WHAT YOU ARE ASKED TO DO:
From the listing below, output only the lines starting at the line that has "map_keys (m1 ++" and ending at the line that has "exact (matched_not_unmatched t", exactly as they appear, ends included.

DATA FOR ANALYSIS:
+ + + + +

(** ** The key lists across the three loops of [update] *)

Lemma rematch_all_keys (pairs : list (Z * centroid)) (t : CentroidTracker) :
  (forall p, In p pairs -> In (fst p) (map_keys (objects t))) ->
  (forall p, In p pairs -> In (fst p) (map_keys (disappeared t))) ->
  map_keys (objects (rematch_all pairs t)) = map_keys (objects t) /\
  map_keys (disappeared (rematch_all pairs t)) = map_keys (disappeared t).
Proof.
  revert t. induction pairs as [|p pairs IH]; intros t Ho Hd; simpl; [auto|].
  assert (E1 : map_keys (objects (rematch (fst p) (snd p) t)) = map_keys (objects t))
    by (simpl; apply map_set_present_keys, Ho; now left).
  assert (E2 : map_keys (disappeared (rematch (fst p) (snd p) t)) =
               map_keys (disappeared t))
    by (simpl; apply map_set_present_keys, Hd; now left).
  destruct (IH (rematch (fst p) (snd p) t)) as [H1 H2].
  - intros q Hq. rewrite E1. apply Ho. now right.
  - intros q Hq. rewrite E2. apply Hd. now right.
  - unfold rematch_all in *. simpl. rewrite H1, H2. auto.
Qed.

Lemma miss_keys (a : Z) (t : CentroidTracker) :
  In a (map_keys (disappeared t)) ->
  map_keys (objects (miss a t)) =
    (if ages_out t a then filter (fun x => negb (x =? a)) (map_keys (objects t))
     else map_keys (objects t)) /\
  map_keys (disappeared (miss a t)) =
    (if ages_out t a then filter (fun x => negb (x =? a)) (map_keys (disappeared t))
     else map_keys (disappeared t)).
Proof.
  intros Ha. rewrite (miss_unfold a t). unfold ages_out.
  destruct (count_gt _ _); simpl.
  - rewrite !map_delete_keys, map_set_present_keys by exact Ha. auto.
  - rewrite map_set_present_keys by exact Ha. auto.
Qed.

Lemma ages_out_miss (a k : Z) (t : CentroidTracker) :
  k <> a -> ages_out (miss a t) k = ages_out t k.
Proof.
  intros Hne. unfold ages_out. rewrite miss_disappeared.
  destruct (miss_fields a t) as (_ & -> & _).
  assert (E : (a =? k) = false) by (apply Z.eqb_neq; congruence).
  now rewrite E.
Qed.

Lemma miss_all_keys (ids : list Z) (t : CentroidTracker) :
  NoDup ids -> (forall a, In a ids -> In a (map_keys (disappeared t))) ->
  map_keys (objects (miss_all ids t)) =
    filter (fun k => negb (mem_z k ids && ages_out t k)) (map_keys (objects t)) /\
  map_keys (disappeared (miss_all ids t)) =
    filter (fun k => negb (mem_z k ids && ages_out t k)) (map_keys (disappeared t)).
Proof.
  intros Hnd. revert t. induction Hnd as [|a ids Ha Hnd IH]; intros t Hin.
  - simpl. rewrite !filter_all by reflexivity. auto.
  - destruct (miss_keys a t (Hin a (or_introl eq_refl))) as [K1 K2].
    destruct (IH (miss a t)) as [H1 H2].
    { intros b Hb. rewrite K2.
      assert (Hba : b <> a) by (intros ->; contradiction).
      destruct (ages_out t a); [|apply Hin; now right].
      apply filter_In. split; [apply Hin; now right|].
      now apply negb_true_iff, Z.eqb_neq. }
    unfold miss_all in *. simpl. rewrite H1, H2, K1, K2.
    assert (Hp : forall k,
      (if ages_out t a then negb (k =? a) else true)
      && negb (mem_z k ids && ages_out (miss a t) k)
      = negb (mem_z k (a :: ids) && ages_out t k)).
    { intros k. rewrite mem_z_cons. destruct (Z.eq_dec k a) as [->|Hne].
      - rewrite Z.eqb_refl.
        assert (E : mem_z a ids = false).
        { destruct (mem_z a ids) eqn:E; [|reflexivity].
          apply mem_z_In in E. contradiction. }
        rewrite E. simpl. now destruct (ages_out t a).
      - rewrite (ages_out_miss a k t Hne).
        assert (E : (k =? a) = false) by now apply Z.eqb_neq.
        rewrite E. simpl. now destruct (ages_out t a). }
    split.
    + destruct (ages_out t a) eqn:Ea.
      * rewrite filter_twice. apply filter_ext. intros k.
        exact (Hp k).
      * apply filter_ext. intros k.
        exact (Hp k).
    + destruct (ages_out t a) eqn:Ea.
      * rewrite filter_twice. apply filter_ext. intros k.
        exact (Hp k).
      * apply filter_ext. intros k.
        exact (Hp k).
Qed.

Lemma register_all_cons (c : centroid) (cs : list centroid) (t : CentroidTracker) :
  snd (register_all (c :: cs) t) = snd (register_all cs (snd (register c t))).
Proof. simpl. now destruct (register_all cs _). Qed.

Lemma id_range_succ (a : Z) (n : nat) :
  id_range a (S n) = a :: id_range (a + 1) n.
Proof.
  unfold id_range. simpl. f_equal; [lia|].
  rewrite <- seq_shift, map_map. apply map_ext. intros i. lia.
Qed.

Lemma register_all_appends (cs : list centroid) (t : CentroidTracker) :
  (forall k, In k (map_keys (objects t)) -> k < nextObjectID t) ->
  (forall k, In k (map_keys (disappeared t)) -> k < nextObjectID t) ->
  objects (snd (register_all cs t)) =
    objects t ++ combine (id_range (nextObjectID t) (length cs)) cs /\
  disappeared (snd (register_all cs t)) =
    disappeared t ++
    map (fun id => (id, Num 0)) (id_range (nextObjectID t) (length cs)).
Proof.
  revert t. induction cs as [|c cs IH]; intros t Ho Hd.
  - simpl. now rewrite !app_nil_r.
  - assert (No : ~ In (nextObjectID t) (map_keys (objects t)))
      by (intros H; apply Ho in H; lia).
    assert (Nd : ~ In (nextObjectID t) (map_keys (disappeared t)))
      by (intros H; apply Hd in H; lia).
    rewrite register_all_cons.
    destruct (IH (snd (register c t))) as [H1 H2].
    + intros k Hk. cbn [register snd objects nextObjectID] in Hk |- *.
      rewrite (map_set_absent _ _ _ No) in Hk. unfold map_keys in Hk.
      rewrite map_app in Hk. apply in_app_or in Hk.
      destruct Hk as [Hk|[Hk|[]]]; [apply Ho in Hk; lia | simpl in Hk; lia].
    + intros k Hk. cbn [register snd disappeared nextObjectID] in Hk |- *.
      rewrite (map_set_absent _ _ _ Nd) in Hk. unfold map_keys in Hk.
      rewrite map_app in Hk. apply in_app_or in Hk.
      destruct Hk as [Hk|[Hk|[]]]; [apply Hd in Hk; lia | simpl in Hk; lia].
    + rewrite H1, H2. cbn [register snd objects disappeared nextObjectID].
      rewrite (map_set_absent _ _ _ No), (map_set_absent _ _ _ Nd).
      cbn [length]. rewrite id_range_succ. cbn [combine map].
      rewrite <- !app_assoc. auto.
Qed.

Lemma keys_app {V} (m1 m2 : list (Z * V)) :
  map_keys (m1 ++ m2) = map_keys m1 ++ map_keys m2.
Proof. apply map_app. Qed.

Lemma wf_fresh_disappeared (t : CentroidTracker) (k : Z) :
  wf t -> In k (map_keys (disappeared t)) -> 0 < k < nextObjectID t.
Proof.
  intros Hwf Hk. apply (wf_fresh _ Hwf). now apply same_keys_In; [apply Hwf|].
Qed.

Lemma ages_out_rematch_all (pairs : list (Z * centroid)) (t : CentroidTracker) (k : Z) :
  ~ In k (map fst pairs) -> ages_out (rematch_all pairs t) k = ages_out t k.
Proof.
  intros Hk. unfold ages_out.
  destruct (rematch_all_other pairs k t Hk) as [_ ->].
  destruct (rematch_all_fields pairs t) as (_ & -> & _). reflexivity.
Qed.

(** The keys both tables hold after the three loops of the general case. *)
Lemma apply_matches_keys (t : CentroidTracker) (rects : list rect) :
  wf t ->
  let M := matches_of t rects in
  let keep := fun k => negb (mem_z k (unmatched_ids t M) && ages_out t k) in
  let t' := snd (apply_matches t rects M) in
  map_keys (objects t') =
    filter keep (map_keys (objects t)) ++ fst (apply_matches t rects M) /\
  map_keys (disappeared t') =
    filter keep (map_keys (disappeared t)) ++ fst (apply_matches t rects M).
Proof.
  intros Hwf M keep t'. unfold t'.
  pose proof (matches_of_valid t rects) as HM. fold M in HM.
  pose proof (proj1 (wf_maps _ Hwf)) as Hids.
  rewrite apply_matches_unfold, register_all_ids.
  set (t1 := rematch_all (pairs_of t rects M) t).
  set (t2 := miss_all (unmatched_ids t M) t1).
  destruct (rematch_all_keys (pairs_of t rects M) t) as [K1o K1d].
  { intros p Hp. apply (pairs_in_keys t rects M HM). now apply in_map. }
  { intros p Hp. apply same_keys_In; [apply Hwf|].
    apply (pairs_in_keys t rects M HM). now apply in_map. }
  fold t1 in K1o, K1d.
  destruct (miss_all_keys (unmatched_ids t M) t1) as [K2o K2d].
  { now apply unmatched_ids_nodup. }
  { intros a Ha. rewrite K1d. apply same_keys_In; [apply Hwf|].
    now apply (unmatched_in_keys t M). }
  fold t2 in K2o, K2d. rewrite K1o in K2o. rewrite K1d in K2d.
  assert (Hkeep : forall k,
            negb (mem_z k (unmatched_ids t M) && ages_out t1 k) = keep k).
  { intros k. unfold keep. destruct (mem_z k (unmatched_ids t M)) eqn:E;
      [|reflexivity].
    apply mem_z_In in E. simpl. f_equal. unfold t1.
    apply ages_out_rematch_all. intros G.
    exact (matched_not_unmatched t rects M Hids HM k G E). }
  rewrite (filter_ext _ _ Hkeep) in K2o, K2d.
  assert (Hn : nextObjectID t2 = nextObjectID t).
  { unfold t2, t1.
    destruct (miss_all_fields (unmatched_ids t M) (rematch_all (pairs_of t rects M) t))
      as (-> & _).
    now destruct (rematch_all_fields (pairs_of t rects M) t) as (-> & _). }
  destruct (register_all_appends (new_centroids rects M) t2) as [A1 A2].
  { intros k Hk. rewrite K2o in Hk. apply filter_In in Hk. destruct Hk as [Hk _].
    rewrite Hn. apply (wf_fresh _ Hwf) in Hk. lia. }
  { intros k Hk. rewrite K2d in Hk. apply filter_In in Hk. destruct Hk as [Hk _].
    rewrite Hn. apply (wf_fresh_disappeared _ _ Hwf) in Hk. lia. }
  rewrite A1, A2, !keys_app, K2o, K2d, Hn. split; f_equal.
  - unfold map_keys. apply combine_fst, id_range_length.
  - unfold map_keys. rewrite map_map. simpl. apply map_id.
Qed.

+ + + + +

ANSWER TO THIS EXERCISE:
  map_keys (m1 ++ m2) = map_keys m1 ++ map_keys m2.
Proof. apply map_app. Qed.

Lemma wf_fresh_disappeared (t : CentroidTracker) (k : Z) :
  wf t -> In k (map_keys (disappeared t)) -> 0 < k < nextObjectID t.
Proof.
  intros Hwf Hk. apply (wf_fresh _ Hwf). now apply same_keys_In; [apply Hwf|].
Qed.

Lemma ages_out_rematch_all (pairs : list (Z * centroid)) (t : CentroidTracker) (k : Z) :
  ~ In k (map fst pairs) -> ages_out (rematch_all pairs t) k = ages_out t k.
Proof.
  intros Hk. unfold ages_out.
  destruct (rematch_all_other pairs k t Hk) as [_ ->].
  destruct (rematch_all_fields pairs t) as (_ & -> & _). reflexivity.
Qed.

(** The keys both tables hold after the three loops of the general case. *)
Lemma apply_matches_keys (t : CentroidTracker) (rects : list rect) :
  wf t ->
  let M := matches_of t rects in
  let keep := fun k => negb (mem_z k (unmatched_ids t M) && ages_out t k) in
  let t' := snd (apply_matches t rects M) in
  map_keys (objects t') =
    filter keep (map_keys (objects t)) ++ fst (apply_matches t rects M) /\
  map_keys (disappeared t') =
    filter keep (map_keys (disappeared t)) ++ fst (apply_matches t rects M).
Proof.
  intros Hwf M keep t'. unfold t'.
  pose proof (matches_of_valid t rects) as HM. fold M in HM.
  pose proof (proj1 (wf_maps _ Hwf)) as Hids.
  rewrite apply_matches_unfold, register_all_ids.
  set (t1 := rematch_all (pairs_of t rects M) t).
  set (t2 := miss_all (unmatched_ids t M) t1).
  destruct (rematch_all_keys (pairs_of t rects M) t) as [K1o K1d].
  { intros p Hp. apply (pairs_in_keys t rects M HM). now apply in_map. }
  { intros p Hp. apply same_keys_In; [apply Hwf|].
    apply (pairs_in_keys t rects M HM). now apply in_map. }
  fold t1 in K1o, K1d.
  destruct (miss_all_keys (unmatched_ids t M) t1) as [K2o K2d].
  { now apply unmatched_ids_nodup. }
  { intros a Ha. rewrite K1d. apply same_keys_In; [apply Hwf|].
    now apply (unmatched_in_keys t M). }
  fold t2 in K2o, K2d. rewrite K1o in K2o. rewrite K1d in K2d.
  assert (Hkeep : forall k,
            negb (mem_z k (unmatched_ids t M) && ages_out t1 k) = keep k).
  { intros k. unfold keep. destruct (mem_z k (unmatched_ids t M)) eqn:E;
      [|reflexivity].
    apply mem_z_In in E. simpl. f_equal. unfold t1.
    apply ages_out_rematch_all. intros G.
    exact (matched_not_unmatched t rects M Hids HM k G E). }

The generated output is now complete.